ENTERING COMPLETED SURVEYS

In order to enter completed patient satisfaction surveys you will need either the privilege “User can create/edit Clinical assessments” OR “User can create/edit patient satisfaction surveys only.” If you do not have one of these privileges, contact your LTRAX facility administrator and ask them to adjust your user privileges.

To enter a patient’s survey responses into LTRAX, scroll to the bottom of your LTRAX home page. Below your assessments display options is a box labeled “Patient Satisfaction Survey ID.”

Enter the number from the upper right corner of the survey form into the box and click

Load

.

Referring to the patient's answers on the completed survey printout, fill out the patient's survey on LTRAX. If the patient skipped any questions on the survey, select “Not Answered.”

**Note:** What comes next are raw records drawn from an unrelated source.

(** * ck: the dead-code broom bot (src/index.ts)

    A shallow embedding of the scan and restore commands of [src/index.ts]
    and of the helpers they call, followed by the properties of the
    detection-and-archival pipeline.

    Conventions of the embedding.
    - Paths, names and module specifiers are [string]s: the code only
      compares, slices and concatenates them, code unit by code unit.
    - Source text is a sequence of UTF-16 code units ([text]), since it is
      what [Buffer.from(text, "utf8")] encodes.
    - A JavaScript number is a [number]: a rational (every finite double is
      one), an infinity or NaN; the literals 0.9, 0.95 and 0.98 stand for
      the doubles they are parsed to.
    - The document store, the file system, the console and the clock are
      fields of an explicit [World] threaded through the commands. *)

From Stdlib Require Import ZArith QArith String Ascii List Bool Lia.
From stdpp Require Import gmap strings list.
Import ListNotations.

#[local] Set Warnings "-clear-no-such-hyp".

Local Open Scope string_scope.
Local Open Scope list_scope.
Local Open Scope Z_scope.

(** ** JavaScript strings *)

Module JSString.

(** [s.startsWith(p)] *)
Fixpoint startsWith (s p : string) : bool :=
  match p, s with
  | EmptyString, _ => true
  | String _ _, EmptyString => false
  | String c p', String d s' => Ascii.eqb c d && startsWith s' p'
  end.

(** [s.slice(n)] for [0 <= n] *)
Fixpoint slice (n : nat) (s : string) : string :=
  match n, s with
  | O, _ => s
  | S n', EmptyString => EmptyString
  | S n', String _ s' => slice n' s'
  end.

(** [s.endsWith(p)] *)
Definition endsWith (s p : string) : bool :=
  (String.length p <=? String.length s)%nat
  && String.eqb (slice (String.length s - String.length p) s) p.

(** [s.includes(p)] *)
Fixpoint includes (s p : string) : bool :=
  startsWith s p
  || match s with
     | EmptyString => false
     | String _ s' => includes s' p
     end.

(** [s.lastIndexOf(p)], counted from position [i] of the whole string;
    [None] is the -1 of JavaScript. *)
Fixpoint lastIndexOfFrom (i : nat) (s p : string) : option nat :=
  let here := if startsWith s p then Some i else None in
  match s with
  | EmptyString => here
  | String _ s' =>
      match lastIndexOfFrom (S i) s' p with
      | Some j => Some j
      | None => here
      end
  end.

Definition lastIndexOf (s p : string) : option nat := lastIndexOfFrom 0 s p.

(** [s.replace(/\\/g, "/")] *)
Fixpoint replaceBackslashes (s : string) : string :=
  match s with
  | EmptyString => EmptyString
  | String c s' =>
      String (if Ascii.eqb c "\"%char then "/"%char else c) (replaceBackslashes s')
  end.

(** Truthiness of a string: only the empty string is falsy. *)
Definition truthy (s : string) : bool :=
  match s with EmptyString => false | _ => true end.

End JSString.

(** ** JavaScript numbers *)

Inductive number : Type :=
| Finite (q : Q)
| PosInfinity
| NegInfinity
| NaN.

(** [a < b] on numbers: false as soon as one side is NaN. *)
Definition js_lt (a b : number) : bool :=
  match a, b with
  | NaN, _ | _, NaN => false
  | _, NegInfinity => false
  | PosInfinity, _ => false
  | NegInfinity, _ => true
  | Finite _, PosInfinity => true
  | Finite x, Finite y => negb (Qle_bool y x)
  end.

(** The doubles nearest to the literals of the source. *)
Definition double_0_9 : Q := 8106479329266893 # 9007199254740992.
Definition double_0_95 : Q := 4278419646001971 # 4503599627370496.
Definition double_0_98 : Q := 2206763817411543 # 2251799813685248.

(** ** The runtime's codecs: UTF-8 and base64 on Buffers

    [Buffer.from(text, "utf8")], [buf.toString("utf-8")],
    [buf.toString("base64")] and [Buffer.from(s, "base64")] belong to the
    Node.js runtime.  They are written here after the encodings they
    implement (RFC 3629 with the replacement of ill-formed input by U+FFFD,
    RFC 4648 with the lenient decoder of the runtime). *)

(** A JavaScript string as its UTF-16 code units, each in [0, 0xFFFF]. *)
Definition text : Type := list Z.

(** The content of a Buffer, each byte in [0, 0xFF]. *)
Definition bytes : Type := list Z.

Module Utf8.

Definition isHighSurrogate (u : Z) : bool := (0xD800 <=? u) && (u <=? 0xDBFF).
Definition isLowSurrogate (u : Z) : bool := (0xDC00 <=? u) && (u <=? 0xDFFF).

(** The bit fields of the encoding are written with division and remainder:
    [x / 64] is [x >> 6], [x mod 64] is [x & 0x3F], and a prefix is added to
    the field it sits above. *)

(** A continuation byte, [10xxxxxx]. *)
Definition continuation (x : Z) : Z := 0x80 + x mod 64.

Definition encodeCodePoint (cp : Z) : bytes :=
  if cp <? 0x80 then [cp]
  else if cp <? 0x800 then
    [0xC0 + cp / 64; continuation cp]
  else if cp <? 0x10000 then
    [0xE0 + cp / 4096; continuation (cp / 64); continuation cp]
  else
    [0xF0 + cp / 262144; continuation (cp / 4096); continuation (cp / 64);
     continuation cp].

Definition pairCodePoint (hi lo : Z) : Z :=
  0x10000 + (hi - 0xD800) * 1024 + (lo - 0xDC00).

(** [Buffer.from(t, "utf8")]: a surrogate pair is one code point, a lone
    surrogate is written as U+FFFD. *)
Fixpoint encode (t : text) : bytes :=
  match t with
  | [] => []
  | u :: rest =>
      if isHighSurrogate u then
        match rest with
        | v :: rest' =>
            if isLowSurrogate v
            then encodeCodePoint (pairCodePoint u v) ++ encode rest'
            else encodeCodePoint 0xFFFD ++ encode rest
        | [] => encodeCodePoint 0xFFFD
        end
      else if isLowSurrogate u then encodeCodePoint 0xFFFD ++ encode rest
      else encodeCodePoint u ++ encode rest
  end.

(** The decoder is the usual five-register machine. *)
Record DecoderState : Type := mkDecoder {
  codePoint : Z;
  bytesSeen : Z;
  bytesNeeded : Z;
  lowerBoundary : Z;
  upperBoundary : Z
}.

Definition initial : DecoderState := mkDecoder 0 0 0 0x80 0xBF.

(** A decoded code point as UTF-16 code units. *)
Definition emit (cp : Z) : text :=
  if cp <? 0x10000 then [cp]
  else [0xD800 + (cp - 0x10000) / 1024; 0xDC00 + (cp - 0x10000) mod 1024].

(** A byte read while no sequence is open. *)
Definition lead (b : Z) : DecoderState * text :=
  if b <=? 0x7F then (initial, [b])
  else if (0xC2 <=? b) && (b <=? 0xDF) then
    (mkDecoder (b mod 32) 0 1 0x80 0xBF, [])
  else if (0xE0 <=? b) && (b <=? 0xEF) then
    (mkDecoder (b mod 16) 0 2
       (if b =? 0xE0 then 0xA0 else 0x80) (if b =? 0xED then 0x9F else 0xBF), [])
  else if (0xF0 <=? b) && (b <=? 0xF4) then
    (mkDecoder (b mod 8) 0 3
       (if b =? 0xF0 then 0x90 else 0x80) (if b =? 0xF4 then 0x8F else 0xBF), [])
  else (initial, [0xFFFD]).

Definition step (st : DecoderState) (b : Z) : DecoderState * text :=
  if bytesNeeded st =? 0 then lead b
  else if negb ((lowerBoundary st <=? b) && (b <=? upperBoundary st)) then
    (* the open sequence is ill-formed; the byte is read again afresh *)
    let '(st', out) := lead b in (st', 0xFFFD :: out)
  else
    let cp := codePoint st * 64 + b mod 64 in
    let seen := bytesSeen st + 1 in
    if seen =? bytesNeeded st then (initial, emit cp)
    else (mkDecoder cp seen (bytesNeeded st) 0x80 0xBF, []).

Fixpoint decodeFrom (st : DecoderState) (bs : bytes) : text :=
  match bs with
  | [] => if bytesNeeded st =? 0 then [] else [0xFFFD]
  | b :: bs' => let '(st', out) := step st b in out ++ decodeFrom st' bs'
  end.

(** [buf.toString("utf-8")] *)
Definition decode (bs : bytes) : text := decodeFrom initial bs.

(** Well-formed UTF-16: code units in range, surrogates only in pairs. *)
Fixpoint wellFormed (t : text) : bool :=
  match t with
  | [] => true
  | u :: rest =>
      (0 <=? u) && (u <=? 0xFFFF) &&
      (if isHighSurrogate u then
         match rest with
         | v :: rest' => isLowSurrogate v && wellFormed rest'
         | [] => false
         end
       else negb (isLowSurrogate u) && wellFormed rest)
  end.

(** Running the machine over a whole byte sequence, keeping the state. *)
Fixpoint run (st : DecoderState) (bs : bytes) : DecoderState * text :=
  match bs with
  | [] => (st, [])
  | b :: bs' =>
      let '(st1, out1) := step st b in
      let '(st2, out2) := run st1 bs' in
      (st2, out1 ++ out2)
  end.

End Utf8.

Module Base64.

Definition alphabet : string :=
  "ABCDEFGHIJKLMNOPQRSTUVWXYZabcdefghijklmnopqrstuvwxyz0123456789+/".

Definition pad : ascii := "="%char.

Definition sextetChar (n : Z) : ascii :=
  match String.get (Z.to_nat n) alphabet with
  | Some c => c
  | None => pad
  end.

(** [buf.toString("base64")]: three bytes give four characters, the last
    group is padded with [=]. *)
Fixpoint encode (bs : bytes) : string :=
  match bs with
  | [] => EmptyString
  | [a] =>
      String (sextetChar (a / 4)) (String (sextetChar ((a mod 4) * 16))
        (String pad (String pad EmptyString)))
  | [a; b] =>
      String (sextetChar (a / 4)) (String (sextetChar ((a mod 4) * 16 + b / 16))
        (String (sextetChar ((b mod 16) * 4)) (String pad EmptyString)))
  | a :: b :: c :: rest =>
      String (sextetChar (a / 4)) (String (sextetChar ((a mod 4) * 16 + b / 16))
        (String (sextetChar ((b mod 16) * 4 + c / 64)) (String (sextetChar (c mod 64))
          (encode rest))))
  end.

(** The value of a character; the URL-safe [-] and [_] are accepted too. *)
Definition unbase64 (c : ascii) : option Z :=
  let n := Z.of_N (N_of_ascii c) in
  if (65 <=? n) && (n <=? 90) then Some (n - 65)
  else if (97 <=? n) && (n <=? 122) then Some (n - 71)
  else if (48 <=? n) && (n <=? 57) then Some (n + 4)
  else if (n =? 43) || (n =? 45) then Some 62
  else if (n =? 47) || (n =? 95) then Some 63
  else None.

(** Characters outside the alphabet are skipped, [=] ends the input. *)
Fixpoint sextets (s : string) : list Z :=
  match s with
  | EmptyString => []
  | String c s' =>
      if Ascii.eqb c pad then []
      else match unbase64 c with
           | Some v => v :: sextets s'
           | None => sextets s'
           end
  end.

Fixpoint group (l : list Z) : bytes :=
  match l with
  | s0 :: s1 :: s2 :: s3 :: rest =>
      (s0 * 4 + s1 / 16) :: ((s1 mod 16) * 16 + s2 / 4) :: ((s2 mod 4) * 64 + s3)
      :: group rest
  | [s0; s1; s2] => [s0 * 4 + s1 / 16; (s1 mod 16) * 16 + s2 / 4]
  | [s0; s1] => [s0 * 4 + s1 / 16]
  | _ => []
  end.

(** [Buffer.from(s, "base64")] *)
Definition decode (s : string) : bytes := group (sextets s).

(** The character of a sextet is not the padding and has the sextet for
    value. *)
Definition sextetOk (n : Z) : bool :=
  negb (Ascii.eqb (sextetChar n) pad)
  && match unbase64 (sextetChar n) with Some v => v =? n | None => false end.

End Base64.

Definition isByte (b : Z) : Prop := 0 <= b < 256.

(** ** The data model *)

Module ItemType.
Inductive t : Type := file | function | method | variable | class.
End ItemType.

Module Reason.
Inductive t : Type := unreachable_file | no_refs | compiler_unused.
End Reason.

When you are finished entering all of the patient's answers, click either the button at the bottom of the screen labeled

Next: Assessment Management

, any one of the tabs on the left side of your screen, or the

HOME

button under the LTRAX logo at the top of your screen to save the information.

If there is no activity on LTRAX for 2 hours or so (e.g. if you don't move to another screen or refresh the current screen for 2 hours), the system will assume you are no longer working on

LTRAX and will automatically end your session. If you think you may stay on one P.S.I. screen for a long time, save your data at regular intervals by clicking on the

P.S.I.

tab to refresh the screen. When you are finished entering survey results, click the

LOG OUT

button in the green toolbar in the upper right corner of your screen.

SCANNABLE SURVEYS

All HCAHPS surveys are scannable. Completed surveys can either be entered by hand into

LTRAX or scanned and then uploaded in a data file. Scanning these surveys requires use of third-party hardware and software which will involve extensive set-up and testing by someone at your facility. Alternatively, LTRAX offers a survey scanning service. Please contact LTRAX support at [email protected]

for more information.

NOTE:

Prior to January 1, 2013, LTRAX offered a proprietary Patient Satisfaction

System. Facilities that subscribed to the LTRAX PSS can contact LTRAX for access to their historic survey data.